What are we people of relative decency to do in this situation? Ignore it? That is, stand idly by as this stranger wages a full scale assault on public space? Bystanders are guilty too, you know. 

This world is increasingly in need of a social martyr of sorts. A person so distraught by brazen contempt for social customs that they dive head-long into the business of others just to make a point. A person willing to commit social suicide in service of the common man by standing up and saying: “No! You, sir, are the problem, and everybody hates you.” 

In “Curb Your Enthusiasm,” HBO and Larry David give us that man.

“Curb Your Enthusiasm,” more commonly referenced simply as “Curb,” is the now 20-year-old comedy show featuring the “Seinfeld” co-creator starring as what he describes as “an idealized version” of himself. Loping about Los Angeles with a long list of pet peeves, a short temper and a self-issued license to enforce society’s unwritten laws on anyone who crosses his path, David is the man we always wanted him to be.  

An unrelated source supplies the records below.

(* ===== verification/DoubleBounds.v ===== *)
(** * Sizes of doubles

    A double whose magnitude is bounded by a power of two stays bounded under the
    four operations, so that it is neither infinite nor NaN and its conversion to
    [int] is defined. The bounds are coarse: one bit is added for each rounding. *)
From S2P Require Import Prelude CNum.
From Stdlib Require Import SpecFloat.

(** [|x| < 2^k]. *)
Definition fits (k : Z) (x : double) : Prop :=
  match x with
  | S754_zero _ => True
  | S754_finite _ m e => Z.pos (Pos.size m) + e ≤ k
  | _ => False
  end.

Lemma fits_weaken k k' x : k ≤ k' → fits k x → fits k' x.
Proof. intros Hk. destruct x; simpl; [done..|lia]. Qed.

Lemma size_below m k : Z.pos m < 2 ^ k → Z.pos (Pos.size m) ≤ k.
Proof.
  intros Hm. pose proof (size_bounds m) as [Hlo _]. destruct (Z.lt_ge_cases k 0) as [Hk|Hk].
  - rewrite Z.pow_neg_r in Hm by done. lia.
  - assert (Z.pos (Pos.size m) - 1 < k) by (apply (Z.pow_lt_mono_r_iff 2); lia). lia.
Qed.

Lemma digits_below z k : 0 ≤ z < 2 ^ k → Zdigits2 z ≤ Z.max 0 k.
Proof. intros [H1 H2]. destruct z as [|m|m]; simpl; [lia| |lia]. rewrite digits2_size. apply size_below in H2. lia. Qed.

Lemma digits_above z : 0 ≤ z → z < 2 ^ Zdigits2 z.
Proof. intros Hz. destruct z as [|m|m]; simpl; [lia| |lia]. rewrite digits2_size. apply size_bounds. Qed.

(** ** Rounding *)

Lemma digits_succ z : 0 ≤ z → Zdigits2 (z + 1) ≤ Zdigits2 z + 1.
Proof.
  intros Hz. pose proof (digits_above z Hz) as Hd. assert (0 ≤ Zdigits2 z) as H0 by (by destruct z).
  pose proof (digits_below (z + 1) (Zdigits2 z + 1)) as Hb. rewrite Z.pow_add_r in Hb by lia.
  assert (0 < 2 ^ Zdigits2 z) by (by apply Z.pow_pos_nonneg). lia.
Qed.

Lemma shr_1_digits r : 0 ≤ shr_m r → 0 ≤ shr_m (shr_1 r) ∧ (shr_m (shr_1 r) = 0 ∨ Zdigits2 (shr_m (shr_1 r)) + 1 = Zdigits2 (shr_m r)).
Proof.
  destruct r as [[|[m|m|]|m] b s]; simpl; intros Hm; try lia; (split; [lia|]); try (by left); right; lia.
Qed.

Lemma shr_digits p : ∀ r, 0 ≤ shr_m r → 0 ≤ shr_m (iter_pos shr_1 p r) ∧
  (shr_m (iter_pos shr_1 p r) = 0 ∨ Zdigits2 (shr_m (iter_pos shr_1 p r)) + Z.pos p = Zdigits2 (shr_m r)).
Proof.
  assert (∀ r r' a b, (shr_m r' = 0 ∨ Zdigits2 (shr_m r') + Z.pos a = Zdigits2 (shr_m r)) → ∀ r'', (shr_m r'' = 0 ∨ Zdigits2 (shr_m r'') + Z.pos b = Zdigits2 (shr_m r')) →
    0 ≤ shr_m r'' → shr_m r'' = 0 ∨ Zdigits2 (shr_m r'') + Z.pos (a + b) = Zdigits2 (shr_m r)) as Htr.
  { intros r r' a b H1 r'' H2 H3. destruct H2 as [H2|H2]; [by left|]. destruct H1 as [H1|H1]; [|right; lia].
    rewrite H1 in H2. assert (0 ≤ Zdigits2 (shr_m r'')) by (by destruct (shr_m r'')). simpl in H2. lia. }
  induction p as [p IH|p IH|]; intros r Hr; cbn [iter_pos].
  - destruct (shr_1_digits r Hr) as [Ha1 Ha2]. destruct (IH (shr_1 r) Ha1) as [Hb1 Hb2]. destruct (IH _ Hb1) as [Hc1 Hc2]. split; [done|].
    replace (p~1)%positive with (1 + (p + p))%positive by lia. eapply Htr; [exact Ha2| |done]. eapply Htr; [exact Hb2|exact Hc2|done].
  - destruct (IH r Hr) as [Hb1 Hb2]. destruct (IH _ Hb1) as [Hc1 Hc2]. split; [done|].
    replace (p~0)%positive with (p + p)%positive by lia. eapply Htr; [exact Hb2|exact Hc2|done].
  - by apply shr_1_digits.
Qed.

Lemma shr_fexp_fits m e l k : -1073 ≤ k → 0 ≤ m → Z.max 1 (Zdigits2 m) + e ≤ k →
  let '(r, e') := shr_fexp 53 1024 m e l in 0 ≤ shr_m r ∧ Z.max 1 (Zdigits2 (shr_m r)) + e' ≤ k.
Proof.
  intros Hk Hm Hd. unfold shr_fexp. set (r0 := shr_record_of_loc m l).
  assert (shr_m r0 = m) as E0 by (by destruct l as [|[]]). set (n := fexp 53 1024 (Zdigits2 m + e) - e).
  destruct n as [|p|p] eqn:En; simpl; rewrite ?E0; [done| |done].
  destruct (shr_digits p r0) as [H1 H2]; [by rewrite E0|]. rewrite E0 in H2. split; [done|].
  assert (Z.pos p = fexp 53 1024 (Zdigits2 m + e) - e) as Ep by done. unfold fexp, emin in Ep. destruct H2 as [-> |H2]; simpl; lia.
Qed.

Lemma round_fits sx m e l k : -1073 ≤ k ≤ 971 → 0 ≤ m → Z.max 1 (Zdigits2 m) + e ≤ k → fits (k + 1) (binary_round_aux 53 1024 sx m e l).
Proof.
  intros Hk Hm Hd. unfold binary_round_aux. pose proof (shr_fexp_fits m e l k ltac:(lia) Hm Hd) as H1. destruct (shr_fexp 53 1024 m e l) as [r1 e1].
  destruct H1 as [Hm1 Hd1]. set (M := round_nearest_even _ _).
  assert (0 ≤ M ∧ Z.max 1 (Zdigits2 M) + e1 ≤ k + 1) as [HM HdM].
  { pose proof (digits_succ (shr_m r1) Hm1). assert (M = shr_m r1 ∨ M = shr_m r1 + 1) as [->| ->]; [|lia..].
    unfold M, round_nearest_even. destruct (loc_of_shr_record r1) as [|[]]; [by left| |by left|by right]. destruct (Z.even _); [by left|by right]. }
  pose proof (shr_fexp_fits M e1 loc_Exact (k + 1) ltac:(lia) HM HdM) as H2. destruct (shr_fexp 53 1024 M e1 loc_Exact) as [r2 e2]. destruct H2 as [Hm2 Hd2].
  destruct (shr_m r2) as [|m2|m2]; [done| |lia]. simpl in Hd2. rewrite digits2_size in Hd2. rewrite (proj2 (Z.leb_le _ _)) by lia. simpl. lia.
Qed.

Lemma shl_align_val m e e' : e' ≤ e → Z.pos (shl_align m e e').1 = Z.pos m * 2 ^ (e - e').
Proof.
  intros He. unfold shl_align. destruct (e' - e) as [|p|p] eqn:E; [|lia|].
  - replace (e - e') with 0 by lia. simpl. lia.
  - replace (e - e') with (Z.pos p) by lia. apply shift_pos_mul.
Qed.

Lemma normalize_fits z e b k : -1073 ≤ k ≤ 971 → e ≤ k → Z.abs z < 2 ^ (k - e) → fits (k + 1) (binary_normalize 53 1024 z e b).
Proof.
  intros Hk He Hz. assert (∀ sx m, Z.pos m < 2 ^ (k - e) → fits (k + 1) (binary_round 53 1024 sx m e)) as Hround.
  { intros sx m Hm. apply size_below in Hm. unfold binary_round. rewrite digits2_size. unfold shl_align.
    destruct (fexp 53 1024 (Z.pos (Pos.size m) + e) - e) as [|p|p] eqn:Ep; apply round_fits; try lia; cbn [Zdigits2]; rewrite digits2_size; try lia.
    change (Pos.iter xO m p) with (shift_pos p m). rewrite size_shift. lia. }
  destruct z as [|m|m]; simpl; [done|by apply Hround|]. apply Hround. simpl in Hz. done.
Qed.

(** ** Operations *)

Lemma fits_of_Z z k : 0 ≤ z < 2 ^ k → 0 ≤ k ≤ 53 → fits k (d_of_Z z).
Proof.
  intros Hz Hk. destruct z as [|m|m]; [done| |lia].
  assert (Z.pos m < 2 ^ 53) as Hm by (eapply Z.lt_le_trans; [apply Hz|apply Z.pow_le_mono_r; lia]).
  rewrite d_of_pos by done. simpl.
  assert (Z.pos (d_scaled m) < 2 ^ 53) as Hs.
  { rewrite d_scaled_mul by done. pose proof (size_bounds m) as [_ Hhi]. pose proof (size_below m 53 Hm).
    replace (2 ^ 53) with (2 ^ Z.pos (Pos.size m) * 2 ^ (53 - Z.pos (Pos.size m))) by (rewrite <- Z.pow_add_r by lia; f_equal; lia).
    apply Z.mul_lt_mono_pos_r; [by apply Z.pow_pos_nonneg; lia|done]. }
  apply size_below in Hs. pose proof (size_below m k (proj2 Hz)). lia.
Qed.

Lemma fits_mul x y kx ky : fits kx x → fits ky y → -1073 ≤ kx + ky ≤ 971 → fits (kx + ky + 1) (d_mul x y).
Proof.
  unfold d_mul, SFmul. destruct x as [s1|s1| |s1 m1 e1], y as [s2|s2| |s2 m2 e2]; simpl; try done. intros H1 H2 Hk.
  apply round_fits; [lia|lia|]. cbn [Zdigits2]. rewrite digits2_size.
  assert (Z.pos (m1 * m2) < 2 ^ (Z.pos (Pos.size m1) + Z.pos (Pos.size m2))) as Hm.
  { rewrite Z.pow_add_r, Pos2Z.inj_mul by lia. pose proof (size_bounds m1). pose proof (size_bounds m2). apply Z.mul_lt_mono_nonneg; lia. }
  apply size_below in Hm. lia.
Qed.

Lemma aligned_below m e ez k : ez ≤ e → Z.pos (Pos.size m) + e ≤ k → Z.pos (shl_align m e ez).1 < 2 ^ (k - ez).
Proof.
  intros He Hk. rewrite shl_align_val by done. pose proof (size_bounds m) as [_ Hhi].
  apply (Z.lt_le_trans _ (2 ^ Z.pos (Pos.size m) * 2 ^ (e - ez))); [apply Z.mul_lt_mono_pos_r; [apply Z.pow_pos_nonneg; lia|done]|].
  rewrite <- Z.pow_add_r by lia. apply Z.pow_le_mono_r; lia.
Qed.

Lemma sum_fits s1 m1 e1 s2 m2 e2 k (op : Z → Z → Z) : (∀ a b, Z.abs (op a b) ≤ Z.abs a + Z.abs b) → -1073 ≤ k ≤ 970 →
  Z.pos (Pos.size m1) + e1 ≤ k → Z.pos (Pos.size m2) + e2 ≤ k →
  fits (k + 2) (binary_normalize 53 1024 (op (cond_Zopp s1 (Z.pos (shl_align m1 e1 (Z.min e1 e2)).1)) (cond_Zopp s2 (Z.pos (shl_align m2 e2 (Z.min e1 e2)).1))) (Z.min e1 e2) false).
Proof.
  intros Hop Hk H1 H2. replace (k + 2) with (k + 1 + 1) by lia. apply normalize_fits; [lia|lia|].
  pose proof (aligned_below m1 e1 (Z.min e1 e2) k ltac:(lia) H1). pose proof (aligned_below m2 e2 (Z.min e1 e2) k ltac:(lia) H2).
  replace (k + 1 - Z.min e1 e2) with (Z.succ (k - Z.min e1 e2)) by lia. rewrite Z.pow_succ_r by lia.
  eapply Z.le_lt_trans; [apply Hop|]. destruct s1, s2; simpl in *; lia.
Qed.

Lemma fits_add x y k : fits k x → fits k y → -1073 ≤ k ≤ 970 → fits (k + 2) (d_add x y).
Proof.
  unfold d_add, SFadd. destruct x as [s1|s1| |s1 m1 e1], y as [s2|s2| |s2 m2 e2]; cbn [fits]; try done; try (intros; lia).
  - by destruct s1, s2.
  - intros. apply (sum_fits _ _ _ _ _ _ _ Z.add); [lia|done|done|done].
Qed.

Lemma fits_sub x y k : fits k x → fits k y → -1073 ≤ k ≤ 970 → fits (k + 2) (d_sub x y).
Proof.
  unfold d_sub, SFsub. destruct x as [s1|s1| |s1 m1 e1], y as [s2|s2| |s2 m2 e2]; cbn [fits]; try done; try (intros; lia).
  - by destruct s1, s2.
  - intros. apply (sum_fits _ _ _ _ _ _ _ Z.sub); [lia|done|done|done].
Qed.

(** The divisor is at least [2^(j - 1)]. *)
Lemma fits_div x s2 m2 e2 k j : fits k x → j ≤ Z.pos (Pos.size m2) + e2 → -1073 ≤ k - j + 1 ≤ 971 → fits (k - j + 2) (d_div x (S754_finite s2 m2 e2)).
Proof.
  unfold d_div, SFdiv. destruct x as [s1|s1| |s1 m1 e1]; cbn [fits]; try done. intros H1 H2 Hk.
  set (t := Z.pos (Pos.size m1) + e1 - (Z.pos (Pos.size m2) + e2)). set (e' := Z.min (fexp 53 1024 t) (e1 - e2)). set (s := e1 - e2 - e').
  assert (SFdiv_core_binary 53 1024 (Z.pos m1) e1 (Z.pos m2) e2 =
    let '(q, r) := Z.div_eucl (Z.pos m1 * 2 ^ s) (Z.pos m2) in (q, e', new_location (Z.pos m2) r)) as ->.
  { unfold SFdiv_core_binary. cbn [Zdigits2]. rewrite !digits2_size. fold t. fold e'. fold s.
    replace (Z.pos m1 * 2 ^ s) with (match s with Z0 => Z.pos m1 | Z.pos _ => Z.shiftl (Z.pos m1) s | Z.neg _ => 0 end); [done|].
    destruct s as [|p|p] eqn:Es; [simpl; lia|by rewrite Z.shiftl_mul_pow2|unfold s, e' in Es; lia]. }
  pose proof (Z_div_mod (Z.pos m1 * 2 ^ s) (Z.pos m2) ltac:(lia)) as Hq. destruct (Z.div_eucl _ _) as [q r]. destruct Hq as [Hq Hr].
  assert (0 ≤ s) as Hs by (unfold s, e'; lia). pose proof (size_bounds m1) as [_ Hm1]. pose proof (size_bounds m2) as [Hm2 _].
  assert (0 < 2 ^ s) as Hps by (by apply Z.pow_pos_nonneg). assert (0 ≤ q) as Hq0 by nia.
  assert (q < 2 ^ (Z.pos (Pos.size m1) + s - Z.pos (Pos.size m2) + 1) ∨ q = 0) as Hqb.
  { destruct (decide (q = 0)) as [|Hqn]; [by right|left].
    assert (q * 2 ^ (Z.pos (Pos.size m2) - 1) < 2 ^ (Z.pos (Pos.size m1) + s)) as Hlt.
    { rewrite Z.pow_add_r by lia. eapply Z.le_lt_trans; [apply Z.mul_le_mono_nonneg_l; [done|exact Hm2]|]. nia. }
    destruct (Z.lt_ge_cases (Z.pos (Pos.size m1) + s) (Z.pos (Pos.size m2) - 1)) as [Hc|Hc].
    { assert (2 ^ (Z.pos (Pos.size m1) + s) ≤ 2 ^ (Z.pos (Pos.size m2) - 1)) by (apply Z.pow_le_mono_r; lia). nia. }
    replace (Z.pos (Pos.size m1) + s) with ((Z.pos (Pos.size m1) + s - Z.pos (Pos.size m2) + 1) + (Z.pos (Pos.size m2) - 1)) in Hlt by lia.
    rewrite Z.pow_add_r in Hlt by lia. apply Z.mul_lt_mono_pos_r in Hlt; [done|]. apply Z.pow_pos_nonneg; lia. }
  replace (k - j + 2) with (k - j + 1 + 1) by lia. apply round_fits; [lia|done|].
  assert (e' ≤ Z.max (t - 53) (-1074)) as He' by (unfold e', fexp, emin; lia).
  assert (Zdigits2 q ≤ Z.max 0 (Z.pos (Pos.size m1) + s - Z.pos (Pos.size m2) + 1)) as Hdq.
  { destruct Hqb as [Hqb| ->]; [apply digits_below; lia|simpl; lia]. }
  unfold s, t in *. lia.
Qed.

(** ** Conversion to [int] *)

Lemma fits_trunc x k : fits k x → 0 ≤ k → ∃ z, d_trunc x = Some z ∧ - 2 ^ k < z < 2 ^ k.
Proof.
  intros Hx Hk. assert (0 < 2 ^ k) by (by apply Z.pow_pos_nonneg). destruct x as [s|s| |s m e]; simpl in Hx; try done; [exists 0; simpl; split; [done|lia]|].
  cbn [d_trunc]. eexists. split; [done|]. pose proof (size_bounds m) as [_ Hm].
  assert (0 ≤ (if 0 <=? e then Z.shiftl (Z.pos m) e else Z.shiftr (Z.pos m) (- e)) < 2 ^ k) as Ha.
  { destruct (0 <=? e) eqn:Ee; [apply Z.leb_le in Ee|apply Z.leb_gt in Ee].
    - rewrite Z.shiftl_mul_pow2 by done. split; [nia|]. apply (Z.lt_le_trans _ (2 ^ Z.pos (Pos.size m) * 2 ^ e)).
      + apply Z.mul_lt_mono_pos_r; [by apply Z.pow_pos_nonneg|done].
      + rewrite <- Z.pow_add_r by lia. apply Z.pow_le_mono_r; lia.
    - rewrite Z.shiftr_div_pow2 by lia. assert (0 < 2 ^ (- e)) by (apply Z.pow_pos_nonneg; lia). split; [by apply Z.div_pos|].
      apply Z.div_lt_upper_bound; [done|]. apply (Z.lt_le_trans _ (2 ^ Z.pos (Pos.size m))); [done|].
      rewrite <- Z.pow_add_r by lia. apply Z.pow_le_mono_r; lia. }
  destruct s; lia.
Qed.

Lemma fits_to_int x k : fits k x → 0 ≤ k ≤ 31 → is_Some (d_to_int x).
Proof.
  intros Hx Hk. destruct (fits_trunc x k Hx) as (z & Hz & Hb); [lia|]. unfold d_to_int. rewrite Hz. cbn [mbind option_bind].
  assert (2 ^ k ≤ 2 ^ 31) by (apply Z.pow_le_mono_r; lia). rewrite (proj2 (Z.leb_le _ _)), (proj2 (Z.ltb_lt _ _)) by lia. by eexists.
Qed.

With “Curb,” David takes the formula that revolutionized the TV industry with on“Seinfeld,” brought it to the open fields of HBO and installed himself — the show-business twin of Bernie Sanders — as its star. The show is simple in its concept: bring the funny out of the mundane in our everyday lives. But without the shackles of network executives and community guidelines or scripted dialogue, David and his cast of talented co-stars tapped into a comedy goldmine.

The key ingredient in making “Curb” such a gem in this junkyard comedy TV show market is its employment of improv. By merely removing the written dialogue and allowing the actors — headlined by comedy heavyweights like Susie Essman, Jeff Garlin and JB Smoove — to riff between plot points, the show offers a platform for comedic acting to take its purest form. It’s all about funny.

Garlin plays Jeff Green, David’s manager and best friend in the show, whose  wife Susie, played brilliantly by Essman, serves as David’s main sparring partner. The two usually square off in the wake of one of David’s quintessential faux pas or as she sniffs out collusion between David and Garlin. And in those moments, you can feel the director step back from the camera, fold their arms, and watch the masters work.

David himself isn’t a particularly impressive actor, but he is a generous one on top of being a generational comedic mind. He offers to the show and his fellow actors a unique  character to dance with, always providing the perfect set up line for a hysterical one-liner from one of the many world-class comics he shares the set with.

Garlin, Essman and David round out the core of this cast, but JB Smoove has emerged as a never-ending well of one-liner gold. Smoove’s character, Leon, arrived in the sixth season when Larry and his ex-wife Cheryl (played by Cheryl Hines) take in a family affected by Hurricane Katrina. Over the next couple seasons, the family leaves, David gets divorced, but Leon sticks around as Larry’s co-pilot in life — advising and encouraging the behavior that makes David the mother of all social wrecking balls.                   

With 10 season over 20 years, the show has experienced the fortune of playing with a variety of cultural moments, both mundane and political. And in each of these moments, the show consistently proves the resiliency of its model — point out the obvious, and let legends of the craft tear it apart. Pure, simple, genius.  

In the series’ tenth season, David and his fellow cast members cannonball into the center of America’s most contentious conversations. David, a vocal liberal both in character in real life, finds utility in Make America Great Again hats that reliably repels unwanted company in L.A.; and, of course, finds himself embroiled in a mother of all #MeToo misunderstandings. No show is better equipped to turn our modern traumas into laughter. 

“Curb Your Enthusiasm” airs Sundays at 9:30 p.m. CST on HBO.